I got a double dose of that, because our fearless leaders asked me to move with them.
It was a big ask. My wife and I both grew up in St. Louis (which counts for something, when you live there) and had put down some serious roots. I’d been at WashU for 13 years. Honestly, I didn’t think I was likely to move. Then I came for a visit to Columbus, and that changed.
The Start of a New Era
I really liked the people I met at NCH, and could see a place for myself in the new institute. There are some outstanding opportunities both for research and clinical genomics. NCH and Columbus are in growth mode, which was a refreshing thing to see. The Midwest lifestyle was very similar to what we had in St. Louis. The work sounded pretty exciting, too: use genomics to help save children’s lives. It was hard to deny the importance of that.
Also, if I’m being honest, I felt like I was in a bit of a rut for the reasons outlined above. The CCDG program is undoubtedly important, and I want to see it succeed, but sequencing 10,000 genomes to find the odds ratio 1.1 variant just didn’t excite me as it did many others. This was disheartening, because I felt somewhat on the fringe of a grant that I’d fought very hard for.
There were other personal and community things going on in St. Louis, too, that contributed to my feeling of malcontent.
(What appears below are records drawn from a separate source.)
(* ================================================================= *)
(** * Further properties of the discovery *)

(** [int(str(z)) = z] for every integer, negative ones included. *)
Lemma int_str_Z (z : Z) : int (str z) = Ok z.
Proof.
  destruct (Z.ltb_spec z 0) as [Hneg | Hpos].
  - unfold str. rewrite (proj2 (Z.ltb_lt z 0) Hneg).
    pose proof (digits_of_uint (Nat.to_uint (Z.abs_nat z))) as Hd.
    fold (str_nat (Z.abs_nat z)) in Hd.
    unfold int.
    rewrite no_space_strip.
    + change ("-" ++ str_nat (Z.abs_nat z)) with (String "-" (str_nat (Z.abs_nat z))).
      cbv iota beta. rewrite int_body_str_nat. f_equal. lia.
    + change ("-" ++ str_nat (Z.abs_nat z)) with (String "-" (str_nat (Z.abs_nat z))).
      cbn [forallb_string]. change (negb (is_blank "-")) with true. cbn [andb].
      apply forallb_string_impl with is_digit; [apply digit_not_space | exact Hd].
  - rewrite <- (Z2Nat.id z) by lia. apply int_str.
Qed.

Lemma mapM_Raise {A B : Type} (f : A -> result B) (l : list A) (e : exn) :
  mapM f l = Raise e -> exists x, In x l /\ f x = Raise e.
Proof.
  induction l as [| x l IH]; simpl; [discriminate |].
  destruct (f x) as [y | e'] eqn:E; simpl.
  - destruct (mapM f l) as [ys | e'']; simpl; [discriminate |].
    intros [= <-]. destruct (IH eq_refl) as (x' & Hx & Hf).
    exists x'. split; [now right | exact Hf].
  - intros [= <-]. exists x. split; [now left | exact E].
Qed.

Lemma mapM_Ok_all {A B : Type} (f : A -> result B) (l : list A) :
  (forall x, In x l -> exists y, f x = Ok y) -> exists r, mapM f l = Ok r.
Proof.
  induction l as [| x l IH]; intros H; simpl; [now exists [] |].
  destruct (H x (or_introl eq_refl)) as (y & ->).
  destruct IH as (r & ->); [intros x' Hx'; apply H; now right |].
  now exists (y :: r).
Qed.

Lemma Forall2_In_l {A B : Type} (R : A -> B -> Prop) (l : list A) (r : list B) (x : A) :
  Forall2 R l r -> In x l -> exists y, In y r /\ R x y.
Proof.
  induction 1 as [| x' y l r Hxy _ IH]; intros Hx; [contradiction |].
  destruct Hx as [<- | Hx].
  - exists y. split; [now left | assumption].
  - destruct (IH Hx) as (y' & Hy' & HR). exists y'. split; [now right | assumption].
Qed.

(* ----------------------------------------------------------------- *)
(** *** The two groups of [classify] *)

Lemma classify_stems (listing : list entry) :
  Permutation (fst (classify listing) ++ snd (classify listing))
              (map stem (filter is_cut_file listing)).
Proof.
  induction listing as [| f rest IH]; [constructor |].
  cbn [classify filter]. unfold is_cut_file at 1.
  destruct (classify rest) as [snaps feats]. cbn [fst snd] in IH.
  destruct (is_file f), (mem (stem f) NOT_A_CUT); cbn [negb orb andb fst snd];
    try exact IH.
  destruct (match_snapshot (stem f)); cbn [fst snd map].
  - now constructor.
  - apply Permutation_sym, Permutation_cons_app, Permutation_sym, IH.
Qed.

Lemma classify_snapshots_match (listing : list entry) (s : string) :
  In s (fst (classify listing)) -> match_snapshot s = true.
Proof.
  induction listing as [| f rest IH]; [contradiction |].
  cbn [classify]. destruct (classify rest) as [snaps feats]. cbn [fst] in IH.
  destruct (negb (is_file f) || mem (stem f) NOT_A_CUT); [exact IH |].
  destruct (match_snapshot (stem f)) eqn:E; cbn [fst]; [| exact IH].
  intros [<- | H]; [exact E | now apply IH].
Qed.

Lemma classify_features_no_match (listing : list entry) (s : string) :
  In s (snd (classify listing)) -> match_snapshot s = false.
Proof.
  induction listing as [| f rest IH]; [contradiction |].
  cbn [classify]. destruct (classify rest) as [snaps feats]. cbn [snd] in IH.
  destruct (negb (is_file f) || mem (stem f) NOT_A_CUT); [exact IH |].
  destruct (match_snapshot (stem f)) eqn:E; cbn [snd]; [exact IH |].
  intros [<- | H]; [exact E | now apply IH].
Qed.

(* ----------------------------------------------------------------- *)
(** *** The sorted snapshots *)

Lemma snapshot_key_latest (s : string) :
  snapshot_key s = Ok Inf <-> s = "latest".
Proof.
  unfold snapshot_key. destruct (String.eqb_spec s "latest") as [-> | Hs].
  - now split.
  - split; [| contradiction]. destruct (int (tail s)); simpl; discriminate.
Qed.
Starting something entirely new, in a new place, had a certain appeal.
In the end, I received two very generous offers: one to stay, and one to go. It was not an easy decision. But I brought my family to Columbus to look around before our summer vacation, and they loved it. That was the tipping point.
Fast forward a couple of crazy months, and we’d left everything (and almost everyone) we knew to start a new adventure in Ohio, with me as a principal investigator (NCH) and assistant professor of pediatrics (OSU). It’s certainly a new milestone for my career, and I’m pretty excited about it.
Old Friends at ASHG
In October, I attended the American Society of Human Genetics meeting in lovely Vancouver, Canada. I had the privilege of moderating a wonderful panel on gene discovery, genetic counseling, and clinical care for inherited retinal diseases. And I was on television! Well, ASHG television, but that counts for something.
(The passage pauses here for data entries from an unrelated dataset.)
Lemma updateFirst_live a h m id d :
  (id, d) ∈ updateFirst (liveAt a) (withHealth h) m ->
  0 < health d ->
  exists d0, (id, d0) ∈ m /\ position d0 = position d /\ 0 < health d0.
Proof.
  induction m as [|e m IH]; cbn; [by intros ?%elem_of_nil|].
  destruct (liveAt a e) eqn:Hlive.
  - intros [[= -> ->]|Hin]%elem_of_cons Hd.
    + exists e.2. apply liveAt_true in Hlive as [_ Hh].
      split; [destruct e; apply list_elem_of_here | done].
    + exists d. split; [by apply elem_of_cons; right | done].
  - intros [<-|Hin]%elem_of_cons Hd.
    + exists d. split; [apply list_elem_of_here | done].
    + destruct (IH Hin Hd) as (d0 & Hd0 & Hrest).
      exists d0. split; [by apply elem_of_cons; right | done].
Qed.

Lemma attackEnemy_live s pos :
  liveEnemyAt (attackEnemy s) pos -> liveEnemyAt s pos.
Proof.
  unfold attackEnemy. destruct (getEnemyAhead s) as [[id0 data]|]; [|done].
  cbv zeta. intros (id & d & Hin & Hpos & Hh).
  assert (Hin' : (id, d) ∈ updateFirst
            (liveAt (getPositionInDirection (heroPosition s) (heroDirection s) 1))
            (withHealth (health data - heroAttackDamage)) (enemyMap s)).
  { by destruct (_ <=? 0). }
  destruct (updateFirst_live _ _ _ _ _ Hin' Hh) as (d0 & Hd0 & Hp0 & Hh0).
  exists id, d0. split; [done|]. split; [congruence | done].
Qed.

Lemma heroPlacedWell_blocked level s :
  heroPlacedWell level s <-> ~ blocked level s (heroPosition s).
Proof.
  unfold heroPlacedWell, blocked, outsideGrid. split.
  - intros (Hx & Hy & Hw & He) [?|[?|?]]; [lia | done | done].
  - intros Hb.
    split; [lia|]. split; [lia|].
    split; intros ?; apply Hb; right; [by left | by right].
Qed.
Definition set_last_exception (tb : string) (rp : option string) : Run unit :=
  fun st => (tt, {| world := world st; db := db st;
                    warned_random := warned_random st;
                    last_exception := Some tb;
                    repr_for_last_exception := rp;
                    next_id := next_id st; log := log st |}).

Definition fresh_id : Run nat :=
  fun st => (next_id st,
             {| world := world st; db := db st;
                warned_random := warned_random st;
                last_exception := last_exception st;
                repr_for_last_exception := repr_for_last_exception st;
                next_id := S (next_id st); log := log st |}).

Notation "x <- m ;; k" := (sbind m (fun x => k))
  (at level 100, m at next level, right associativity) : run_scope.
Notation "m ;;; k" := (sbind m (fun _ => k))
  (at level 100, right associativity) : run_scope.
Notation "x <-? m ;; k" := (mbind m (fun x => k))
  (at level 100, m at next level, right associativity) : run_scope.
Local Open Scope run_scope.

(** *** Collaborators *)

Definition newline : string := String (ascii_of_nat 10) EmptyString.

(** [report(text)] and [verbose_report(text)] of [hypothesis.reporting]. *)
Definition report (text : string) : Run unit := emit (EvReport text).
Definition verbose_report (text : string) : Run unit := emit (EvVerboseReport text).

(** Modelled from the spec: the database is not among the sources; it is
    "an external append/fetch/delete key-value store" with
    "[fetch(key) -> iterable of byte buffers], [save(key, buffer)],
    [delete(key, buffer)]".  [fetch] hands out the buffers stored when it
    is called. *)
Definition database_fetch (key : string) : Run (list Buffer) :=
  emit (EvFetch key);;;
  d <- get_db;;
  sret (default [] (d !! key)).

Definition database_delete (key : string) (value : Buffer) : Run unit :=
  emit (EvDelete key value);;;
  d <- get_db;;
  put_db (<[key := filter (fun b => b <> value) (default [] (d !! key))]> d).

Definition database_save (key : string) (value : Buffer) : Run unit :=
  emit (EvSave key value);;;
  d <- get_db;;
  let stored : list Buffer := default [] (d !! key) in
  put_db (<[key := if bool_decide (value ∈ stored) then stored
                   else (stored ++ [value])%list]> d).

(** Modelled from the spec: [TestData.for_buffer], [mark_invalid] and
    [mark_interesting] are not among the sources.  A byte source
    reconstructed from a buffer starts out valid and not frozen; "once
    classified as interesting or invalid it is frozen", and marking it
    stops the test by raising [StopTest] with that source. *)
Definition for_buffer (buffer : Buffer) : Run TestData :=
  id <- fresh_id;;
  sret {| data_id := id; data_buffer := buffer; status := VALID; frozen := false |}.

Definition mark (s : Status) (data : TestData) : TestData :=
  {| data_id := data_id data; data_buffer := data_buffer data;
     status := s; frozen := true |}.

Definition mark_invalid (data : TestData) : res unit * TestData :=
  (Exc (StopTest (data_id data)), mark INVALID data).

Definition mark_interesting (data : TestData) : res unit * TestData :=
  (Exc (StopTest (data_id data)), mark INTERESTING data).

(** Modelled from the spec: the executor is not among the sources; it is
    "a caller-pluggable wrapper around invoking the test body (default is
    direct invocation)", and the default is the one modelled. *)
Definition test_runner {A} (function : Run A) : Run A := function.

(** *** [test_is_flaky] *)

Definition flaky_same_repr (text_repr : string) : string :=
  "Hypothesis " +:+ test_name +:+ "(" +:+ text_repr +:+
  ") produces unreliable results: Falsified" +:+
  " on the first call but did not on a subsequent one".

Definition flaky_other_repr (expected_repr : option string) (text_repr : string)
    : string :=
  "Hypothesis " +:+ test_name +:+ " produces unreliable results: Falsified" +:+
  " on the first call but did not on a subsequent one." +:+
  " This is possibly due to unreliable values, which may " +:+
  "be a bug in the strategy." +:+ newline +:+
  "Call 1: " +:+ default "None" expected_repr +:+ newline +:+
  "Call 2: " +:+ text_repr +:+ newline.

(** The function [test_or_flaky] that [test_is_flaky(test, expected_repr)]
    returns, called on the drawn arguments. *)
Definition test_or_flaky (expected_repr : option string)
    (args : list PyVal) (kwargs : gmap string PyVal) : res PyVal :=
  let text_repr := arg_string args kwargs in
  if bool_decide (Some text_repr = expected_repr)
  then Exc (Flaky (flaky_same_repr text_repr))
  else Exc (Flaky (flaky_other_repr expected_repr text_repr)).

(** *** [example] *)

(** The decorator [example], applied to its arguments and then to a test
    whose [hypothesis_explicit_examples] is the given list. *)
Definition example (args : list PyVal) (kwargs : gmap string PyVal)
    : res (list Example -> list Example) :=
  if negb (bool_decide (args = [])) && negb (bool_decide (kwargs = ∅)) then
    Exc (InvalidArgument
           "Cannot mix positional and keyword arguments for examples")
  else if negb (negb (bool_decide (args = [])) || negb (bool_decide (kwargs = ∅))) then
    Exc (InvalidArgument "An example must provide at least one argument")
  else
    Val (fun hypothesis_explicit_examples =>
           (hypothesis_explicit_examples
              ++ [{| ex_args := args; ex_kwargs := kwargs |}])%list).

(** *** [reify_and_execute] *)

(** Calling the test on drawn arguments. *)
Definition call (test : TestFn) (args : list PyVal) (kwargs : gmap string PyVal)
    : Run (res PyVal) :=
  match test with
  | TheTest =>
      emit (EvCall args kwargs);;;
      w <- get_world;;
      let '(r, _, w') := call_test args kwargs w in
      put_world w';;;
      sret r
  | TestOrFlaky expected_repr => sret (test_or_flaky expected_repr args kwargs)
  end.

(** [reify_and_execute(search_strategy, data, test, print_example,
    record_repr, is_final)()]: the result of the call, what was stored in
    [record_repr[0]], and the byte source afterwards. *)
Definition reify_and_execute (data : TestData) (test : TestFn)
    (print_example : bool) : Run (res PyVal * option string * TestData) :=
  emit (EvDraw (data_buffer data));;;
  w <- get_world;;
  let (drawn, w') := draw (data_buffer data) w in
  put_world w';;;
  match drawn with
  | DrawOverrun =>
      sret (Exc (StopTest (data_id data)), None, mark OVERRUN data)
  | DrawRaised e => sret (Exc e, None, data)
  | Drew args kwargs =>
      let text_version := arg_string args kwargs in
      (if print_example then
         report ("Falsifying example: " +:+ test_name +:+ "(" +:+ text_version +:+ ")")
       else if current_verbose then
         report ("Trying example: " +:+ test_name +:+ "(" +:+ text_version +:+ ")")
       else sret tt);;;
      r <- call test args kwargs;;
      sret (r, Some text_version, data)
  end.

(** *** [wrapped_test] *)

Variable settings : Settings.

(** [Settings.default], which may be [None]. *)
Variable default_settings : option Settings.

Definition health_check_footer : string :=
  newline +:+ "See http://hypothesis.readthedocs.org/en/latest/health" +:+
  "checks.html for more information about this.".

(** [fail_health_check(message)] *)
Definition fail_health_check (message : string) : Run (res unit) :=
  let message := message +:+ health_check_footer in
  emit (EvFailHealthCheck message);;;
  if strict settings then sret (Exc (FailedHealthCheck message))
  else
    emit (EvWarn (FailedHealthCheck message));;;
    sret (Val tt).

(** The local [perform_health_check]: the setting of the run, and-ed with
    the default settings' when there are default settings. *)
Definition perform_health_check_flag : bool :=
  match default_settings with
  | Some d => perform_health_check settings && perform_health_check d
  | None => perform_health_check settings
  end.

Definition returned_value_message (result : PyVal) : string :=
  "Tests run under @given should return None, but " +:+
  test_name +:+ " returned " +:+ repr result +:+ " instead.".

Definition global_random_message : string :=
  "Your test used the global random module. " +:+
  "This is unlikely to work correctly. You should " +:+
  "consider using the randoms() strategy from " +:+
  "hypothesis.strategies instead. Alternatively, " +:+
  "you can use the random_module() strategy to " +:+
  "explicitly seed the random module.".

(** The [try] statement of [evaluate_test_data] without its [finally]
    clause: what it returns or raises, and the byte source afterwards. *)
Definition evaluate_body (data : TestData) : Run (res PyVal * TestData) :=
  x <- test_runner (reify_and_execute data TheTest false);;
  let '(r, record_repr, data) := x in
  match r with
  | Val result =>
      if is_not_None result && perform_health_check settings
      then sret (Exc (FailedHealthCheck (returned_value_message result)), data)
      else sret (Val (PyBool false), data)
  | Exc UnsatisfiedAssumption =>
      let (stop, data) := mark_invalid data in
      sret (res_bind stop (fun _ => Val PyNone), data)
  | Exc HypothesisDeprecationWarning => sret (r, data)
  | Exc (FailedHealthCheck _) => sret (r, data)
  | Exc e =>
      if is_Exception e then
        set_last_exception (format_exc e) record_repr;;;
        verbose_report (format_exc e);;;
        if negb (frozen data) then
          let (stop, data) := mark_interesting data in
          sret (res_bind stop (fun _ => Val PyNone), data)
        else sret (Val PyNone, data)
      else sret (r, data)
  end.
I saw a number of old friends and colleagues there, but not nearly everyone I wanted to. The trip went by so quickly. There were (as usual) too many great presentations, but too little time. I will say that the location was easily one of my favorites for this meeting, despite the fact that the American Society of Human Genetics meeting happened in Canada. I’d go there again, which is more than I can say for Baltimore.
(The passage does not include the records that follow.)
(** ** [check_dag] *)

Definition Graph : Type := PyDict.t (list string).
Definition InDegree : Type := PyDict.t Z.

(** [for node in nodes: graph[node.id] = []; in_degree[node.id] = 0] *)
Definition init_node (st : Graph * InDegree) (node : Node.t) : Graph * InDegree :=
  let '(graph, in_degree) := st in
  (PyDict.set graph (Node.id node) [], PyDict.set in_degree (Node.id node) 0).

Definition init_nodes (nodes : list Node.t) : Graph * InDegree :=
  fold_left init_node nodes (PyDict.empty, PyDict.empty).

(** The body of [for edge in edges]. *)
Definition add_edge (st : Graph * InDegree) (edge : Edge.t) : outcome (Graph * InDegree) :=
  let '(graph, in_degree) := st in
  if PyDict.contains graph (Edge.source edge) && PyDict.contains graph (Edge.target edge)
  then
    adj <- PyDict.getitem graph (Edge.source edge) ;;
    let graph := PyDict.set graph (Edge.source edge) (adj ++ [Edge.target edge]) in
    d <- PyDict.getitem in_degree (Edge.target edge) ;;
    Return (graph, PyDict.set in_degree (Edge.target edge) (d + 1))
  else Return (graph, in_degree).

Definition build_graph (nodes : list Node.t) (edges : list Edge.t)
  : outcome (Graph * InDegree) :=
  for_each add_edge edges (init_nodes nodes).

(** [for node_id in in_degree: if in_degree[node_id] == 0: queue.append(node_id)] *)
Definition seed_step (in_degree : InDegree) (queue : list string) (node_id : string)
  : outcome (list string) :=
  d <- PyDict.getitem in_degree node_id ;;
  Return (if d =? 0 then queue ++ [node_id] else queue).

Definition seed_queue (in_degree : InDegree) : outcome (list string) :=
  for_each (seed_step in_degree) (PyDict.keys in_degree) [].

(** The body of [for neighbor in graph[current]]. *)
Definition visit_neighbor (st : InDegree * list string) (neighbor : string)
  : outcome (InDegree * list string) :=
  let '(in_degree, queue) := st in
  d <- PyDict.getitem in_degree neighbor ;;
  let in_degree := PyDict.set in_degree neighbor (d - 1) in
  d' <- PyDict.getitem in_degree neighbor ;;
  Return (in_degree, if d' =? 0 then queue ++ [neighbor] else queue).

(** [while queue: ...]; [fuel] bounds the number of iterations. *)
Fixpoint while_queue (fuel : nat) (graph : Graph) (in_degree : InDegree)
    (queue : list string) (processed_count : Z) : outcome Z :=
  match queue with
  | [] => Return processed_count
  | current :: queue =>
      match fuel with
      | O => OutOfFuel
      | S fuel =>
          let processed_count := processed_count + 1 in
          neighbors <- PyDict.getitem graph current ;;
          '(in_degree, queue) <- for_each visit_neighbor neighbors (in_degree, queue) ;;
          while_queue fuel graph in_degree queue processed_count
      end
  end.


(** Lines 72 to 105: the value of [processed_count] when the loop ends. *)
Definition kahn_processed (fuel : nat) (nodes : list Node.t) (edges : list Edge.t)
  : outcome Z :=
  '(graph, in_degree) <- build_graph nodes edges ;;
  queue <- seed_queue in_degree ;;
  while_queue fuel graph in_degree queue 0.

Definition is_empty {A : Type} (l : list A) : bool :=
  match l with [] => true | _ => false end.

Definition check_dag_fuel (fuel : nat) (nodes : list Node.t) (edges : list Edge.t)
  : outcome bool :=
  if is_empty nodes || is_empty edges then Return true
  else
    processed_count <- kahn_processed fuel nodes edges ;;
    Return (processed_count =? len nodes).

(** [check_dag] proper: [len(nodes)] iterations are always enough for
    the queue to empty, as is proved below. *)
Definition check_dag (nodes : list Node.t) (edges : list Edge.t) : outcome bool :=
  check_dag_fuel (List.length nodes) nodes edges.

(** ** [parse_pipeline] *)

(** [try: ... except Exception as e: raise HTTPException(500, ...)] around
    a call of the checker [chk]: an exception is caught when it is an
    instance of [Exception], and goes through otherwise. *)
Definition parse_pipeline_with
    (chk : list Node.t -> list Edge.t -> outcome bool)
    (pipeline : PipelineRequest) : option (Response + Raised) :=
  let num_nodes := len (nodes pipeline) in
  let num_edges := len (edges pipeline) in
  match chk (nodes pipeline) (edges pipeline) with
  | Return is_dag => Some (inl (mkResponse num_nodes num_edges is_dag))
  | Raise e =>
      if isinstance_Exception e
      then Some (inr (RaisedHTTP
                        (mkHTTPException 500
                           (Concat (Literal "Error parsing pipeline: ") (StrOf e)))))
      else Some (inr (Propagated e))
  | OutOfFuel => None
  end.

Definition parse_pipeline (pipeline : PipelineRequest)
  : option (Response + Raised) :=
  parse_pipeline_with check_dag pipeline.

(** ** The graph of a request *)

Definition node_ids (nodes : list Node.t) : list string := map Node.id nodes.

Definition endpoints (e : Edge.t) : string * string := (Edge.source e, Edge.target e).

(** [u -> v] is an edge of the graph when some submitted edge goes from
    [u] to [v] and both are ids of submitted nodes. *)
Definition graph_edge (nodes : list Node.t) (edges : list Edge.t) (u v : string) : Prop :=
  In u (node_ids nodes) /\ In v (node_ids nodes) /\
  exists e, In e edges /\ Edge.source e = u /\ Edge.target e = v.

Definition has_cycle (nodes : list Node.t) (edges : list Edge.t) : Prop :=
  exists v, clos_trans string (graph_edge nodes edges) v v.

(** An edge with an endpoint that is no node id. *)
Definition dangling (nodes : list Node.t) (e : Edge.t) : Prop :=
  ~ In (Edge.source e) (node_ids nodes) \/ ~ In (Edge.target e) (node_ids nodes).

(** ** The procedure of the design document

    The topological elimination as the document words it, on plain
    functions instead of dictionaries: the in-degree of every string is a
    number, the neighbours of a node are read off the list of valid
    edges, and nothing can raise. *)
Module Reference.

Definition mem (x : string) (l : list string) : bool := existsb (String.eqb x) l.

(** The node id set in insertion order: first occurrences, in request
    order. *)
Definition add_id (acc : list string) (x : string) : list string :=
  if mem x acc then acc else acc ++ [x].

Definition node_id_set (ids : list string) : list string :=
  fold_left add_id ids [].

(** The edges that reference only ids of the node set. *)
Definition valid_edges (ids : list string) (links : list (string * string))
  : list (string * string) :=
  filter (fun st => mem (fst st) ids && mem (snd st) ids) links.

(** Outgoing neighbours, in edge submission order. *)
Definition neighbors (E : list (string * string)) (u : string) : list string :=
  map snd (filter (fun st => String.eqb (fst st) u) E).

(** Count of incoming valid edges. *)
Definition in_degree (E : list (string * string)) (v : string) : Z :=
  len (filter (fun st => String.eqb (snd st) v) E).

Definition decrement (deg : string -> Z) (n : string) : string -> Z :=
  fun x => if String.eqb x n then deg x - 1 else deg x.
Turbulent NGS Technologies
Some fellow NGS bloggers have covered some important developments in the field of next-gen sequencing. Over at CoreGenomics, James has a nice piece on whether or not the world has too many HiSeq X Tens, and points out the fact that sales of the instrument have cooled, and most of the installations are not operating at full capacity.
This is not terribly surprising, given the incredible throughput of that instrument, the minimum buy-in, and the company’s legal restrictions on its applications. There are other factors at play, too: as I’ve mentioned before, in a world with cheap sequencing, samples are the most precious commodity.
Over at Omics! Omics!, there’s a nice piece by Keith Robison on Roche’s breakup with Pac Bio, complete with speculation as to the underlying reasons and a look at the competitive field. Keith is probably my favorite writer in the ever-dwindling genomics blog space. If you aren’t reading his blog, you should.
Wishing for a Productive New Year
Thank you for sticking around MassGenomics through this rocky year. I hope to get back to more routine blog posts in 2017. Until then, happy new year!